CFR: Europe is on the forefront of privacy issues – whether theorising and passing Directives and Regulations or letting governments abet the theft of private entities’ data. These two recent papers discuss the “right to be forgotten” (except by tax collectors) and the larger framework for privacy issues.
Hans Graux, Jef Ausloos and Peggy Valcke
The Right to Be Forgotten in the Internet Era, ICRI Research Paper No. 11
Especially after its appearance in the European Commission’s recent proposal for a new Data Protection Regulation, the ‘right to be forgotten’ has provoked quite some criticism. Much of the opponents, however, seem uninformed on the actual scope and meaning of the proposed provision. Additionally, the concept is often confused with the much older ‘droit a l’oubli’, which finds its rationale in the protection of privacy as a fundamental human right.

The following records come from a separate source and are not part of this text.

Example blanks_are_not_trimmed :
  decide ["rule1"; "target "] "target"
  = Some (Reorder ["rule1"; "target "; "target"]).
Proof. reflexivity. Qed.

End ProgramFacts.

(* ===================================================================== *)
(** * The remote list after a cycle *)
(* ===================================================================== *)

Section StoreFacts.

Context {W : Type} {R : GoRuntime W}.
Variable stored : W -> list string.
Context {F : FaithfulStore R stored}.

Lemma fetch_keeps_store (config : Config) (s s1 : St W)
      (r : result (list string)) :
  fetchUserRules config s = Some (r, s1) ->
  stored (net s1) = stored (net s).
Proof.
  rewrite fetchUserRules_run.
  destruct (url_valid _); intros [= _ <-]; [| reflexivity]. simpl.
  destruct (client_Do (fetchRequest config) (net s)) as [res w'] eqn:E.
  simpl. eapply get_keeps; [| exact E]. reflexivity.
Qed.

Lemma fetch_observes_store (config : Config) (s s1 : St W)
      (L : list string) :
  fetchUserRules config s = Some (ok L, s1) ->
  L = stored (net s) /\ stored (net s1) = stored (net s).
Proof.
  intro Hf. split; [| now apply fetch_keeps_store in Hf].
  apply fetchUserRules_ok_inv in Hf.
  destruct Hf as (resp & status & Hdo & Hs & Hd & <- & _).
  eapply get_observes; [| exact Hdo | exact Hs | exact Hd]. reflexivity.
Qed.

Lemma update_replaces_store (config : Config) (rules : list string)
      (s s2 : St W) :
  updateUserRules config rules s = Some (None, s2) ->
  stored (net s2) = rules.
Proof.
  intro Hu. apply updateUserRules_ok_inv in Hu.
  destruct Hu as (b & resp & Hm & Hdo & Hs & _).
  eapply post_replaces; [| exact Hdo | exact Hs | |]; simpl;
    congruence.
Qed.

Lemma success_leaves_target_last (config : Config) (s s' : St W) :
  enforceRulePosition config s = Some (None, s') ->
  last_rule (stored (net s')) = Some (TargetRule config).
Proof.
  intro He. apply enforceRulePosition_ok_inv in He.
  destruct He as (L & s1 & Hf &
                  [(Hlast & Hn & _) | (_ & s2 & L' & -> & Hu & Hn & _)]).
  - apply fetch_observes_store in Hf. destruct Hf as [-> Hk].
    now rewrite Hn, Hk.
  - apply update_replaces_store in Hu. rewrite Hn, Hu.
    apply last_rule_snoc.
Qed.

(** A cycle that starts with the target stored last makes no write and
    leaves the store as it is, whether or not it succeeds. *)
Lemma settled_cycle_is_quiet (config : Config) (s s' : St W)
      (e : option error) :
  last_rule (stored (net s)) = Some (TargetRule config) ->
  enforceRulePosition config s = Some (e, s') ->
  stored (net s') = stored (net s) /\
  exists evs,
    trace s' = trace s ++ evs /\
    written evs = [] /\
    exchanges "POST" evs = 0%nat.
Proof.
  intros Hlast. rewrite enforceRulePosition_decide.
  destruct (fetchUserRules_frame config s)
    as (r & s1 & evs1 & Hf & Ht1 & _ & _ & Hshape).
  rewrite Hf.
  assert (Hq : written evs1 = [] /\ exchanges "POST" evs1 = 0%nat)
    by (destruct Hshape as [-> | [res ->]]; split; reflexivity).
  destruct Hq as [Hw Hp].
  destruct r as [L | x].
  - apply fetch_observes_store in Hf. destruct Hf as [-> Hk].
    apply decide_NoOp_iff in Hlast. rewrite Hlast.
    intros [= <- <-]. split; [exact Hk |].
    eexists. simpl. rewrite Ht1, <- !app_assoc.
    split; [reflexivity |].
    rewrite written_app, exchanges_app, Hw, Hp. split; reflexivity.
  - apply fetch_keeps_store in Hf.
    intros [= <- <-]. split; [exact Hf |].
    exists evs1. auto.
Qed.

(** C1.  A cycle that returns [nil] fetched a list [L] and either made no
    write, [L] ending in the target already, or handed to the write one
    list, which ends in the target and is what the store now holds.
    Either way the stored list ends in the target, and so does the list
    of the next fetch that succeeds. *)
Theorem successful_cycle_leaves_target_last
        (config : Config) (s s' : St W) :
  enforceRulePosition config s = Some (None, s') ->
  (exists L s1 evs,
      fetchUserRules config s = Some (ok L, s1) /\
      trace s' = trace s ++ evs /\
      ((last_rule L = Some (TargetRule config) /\
        written evs = [] /\
        exchanges "POST" evs = 0%nat /\
        stored (net s') = L)
       \/
       (last_rule L <> Some (TargetRule config) /\
        exists L',
          written evs = [L'] /\
          last_rule L' = Some (TargetRule config) /\
          stored (net s') = L'))) /\
  last_rule (stored (net s')) = Some (TargetRule config) /\
  (forall L2 s2,
      fetchUserRules config s' = Some (ok L2, s2) ->
      last_rule L2 = Some (TargetRule config)).
Proof.
  intro He.
  pose proof (success_leaves_target_last config s He) as Hstored.
  split; [| split; [exact Hstored |]].
  - apply enforceRulePosition_ok_inv in He.
    destruct He as (L & s1 & Hf &
                    [(Hlast & Hn & Ht) |
                     (Hlast & s2 & L' & -> & Hu & Hn & Ht)]).
    + exists L, s1. pose proof Hf as Hf'.
      apply fetchUserRules_ok_inv in Hf'.
      destruct Hf' as (resp & status & _ & _ & _ & _ & Ht1).
      destruct (fetch_observes_store config s Hf) as [HL Hk].
      eexists. split; [exact Hf |].
      rewrite Ht, Ht1, <- !app_assoc. split; [reflexivity |].
      left. simpl. repeat split; try assumption.
      now rewrite Hn, Hk.
    + exists L, s1. pose proof Hf as Hf'.
      apply fetchUserRules_ok_inv in Hf'.
      destruct Hf' as (resp & status & _ & _ & _ & _ & Ht1).
      pose proof Hu as Hu'. apply updateUserRules_ok_inv in Hu'.
      destruct Hu' as (b & resp2 & _ & _ & _ & Ht2). simpl in Ht2.
      apply update_replaces_store in Hu.
      eexists. split; [exact Hf |].
      rewrite Ht, Ht2, Ht1, <- !app_assoc. split; [reflexivity |].
      right. split; [exact Hlast |]. eexists. simpl.
      split; [reflexivity |]. split; [apply last_rule_snoc |].
      now rewrite Hn.
  - intros L2 s2 Hf2. apply fetch_observes_store in Hf2.
    destruct Hf2 as [-> _]. exact Hstored.
Qed.

(** C4.  When the decision on [L] is [Reorder L'], the decision on [L'] is
    [NoOp]; and the cycle that follows a successful one, nothing else
    having written, makes no write and leaves the store as it is. *)
Theorem second_cycle_is_noop :
  (forall (L : list string) (T : string) (L' : list string),
      decide L T = Some (Reorder L') -> decide L' T = Some NoOp) /\
  (forall (config : Config) (s s' : St W),
      enforceRulePosition config s = Some (None, s') ->
      exists e s'' evs,
        enforceRulePosition config s' = Some (e, s'') /\
        trace s'' = trace s' ++ evs /\
        written evs = [] /\
        exchanges "POST" evs = 0%nat /\
        stored (net s'') = stored (net s') /\
        (forall L2 s2,
            fetchUserRules config s' = Some (ok L2, s2) -> e = None)).
Proof.
  split.
  - intros L T L' H. apply decide_Reorder_iff in H. destruct H as [_ ->].
    apply decide_NoOp_iff, last_rule_snoc.
  - intros config s s' He.
    apply success_leaves_target_last in He.
    destruct (enforceRulePosition_frame config s')
      as (e & s'' & evs0 & He2 & _).
    destruct (settled_cycle_is_quiet config s' He He2)
      as (Hk & evs & Ht & Hw & Hp).
    exists e, s'', evs. repeat split; try assumption.
    intros L2 s2 Hf2. rewrite enforceRulePosition_decide, Hf2 in He2.
    apply fetch_observes_store in Hf2. destruct Hf2 as [-> _].
    apply decide_NoOp_iff in He. rewrite He in He2. congruence.
Qed.

End StoreFacts.

(* ===================================================================== *)
(** * The simulated server *)
(* ===================================================================== *)

Module SimFacts.

Lemma append_nil_r (s : string) : String.append s EmptyString = s.
Proof. induction s as [| c s IH]; simpl; congruence. Qed.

This text starts by giving an overview of the more traditional droit a l’oubli and how it is applied throughout Europe. Subsequently, the more modern ‘right to be forgotten’ is analysed from a normative, market, technological and legal perspective. Finally, this text makes a thorough and critical analysis of the current proposal. Despite its laudable goal, some deficiencies should be resolved. But, in general, the right seems to restore the power balance by giving (back) effective control to individuals over their personal data.
The European Commission’s Proposed Data Protection Regulation: A Copernican Revolution in European Data Protection Law, Bloomberg BNA Privacy and Security Law Report (2012) February 6 2012, pages 1-15
In the 18th century Immanuel Kant famously initiated a “Copernican revolution” in philosophy by shifting the understanding of reality away from external objects and towards the cognitive powers of the individual. The European Commission’s recent proposal for a General Data Protection Regulation attempts a similar revolution in European data protection law by seeking to shift its focus away from paper-based, bureaucratic requirements and towards compliance in practice, harmonisation of the law and individual empowerment. Indeed, the Proposed Regulation represents the most significant potential change to European data protection law since adoption of the EU Data Protection Directive 95/46/EC in 1998.
The final success of the Proposed Regulation will perhaps depend on three key factors, namely the effectiveness of the “lead DPA” concept, the operation of the consistency mechanism and the ability of the Commission to issue delegated and implementing acts of high quality in a way that is timely and transparent and gives stakeholders an opportunity to provide input. If these three factors are realised, then it may work as designed to bring about a more harmonized level of data protection throughout the EU and the benefits could be great for data controllers, individuals, and the EU economy. But if they are weakened during the EU legislative process or if member states and DPAs undermine them, then many of the other positive changes foreseen in the text may lose much of their effect. Only time will tell if the final result is a revolution that brings about lasting improvements.
CFR: One key theme in privacy is the advent of “big data”. See Reading Privacy in this issue for a suggested primer. Three recent papers deal with different aspects of the problems raised by big data for existing legal understandings of privacy.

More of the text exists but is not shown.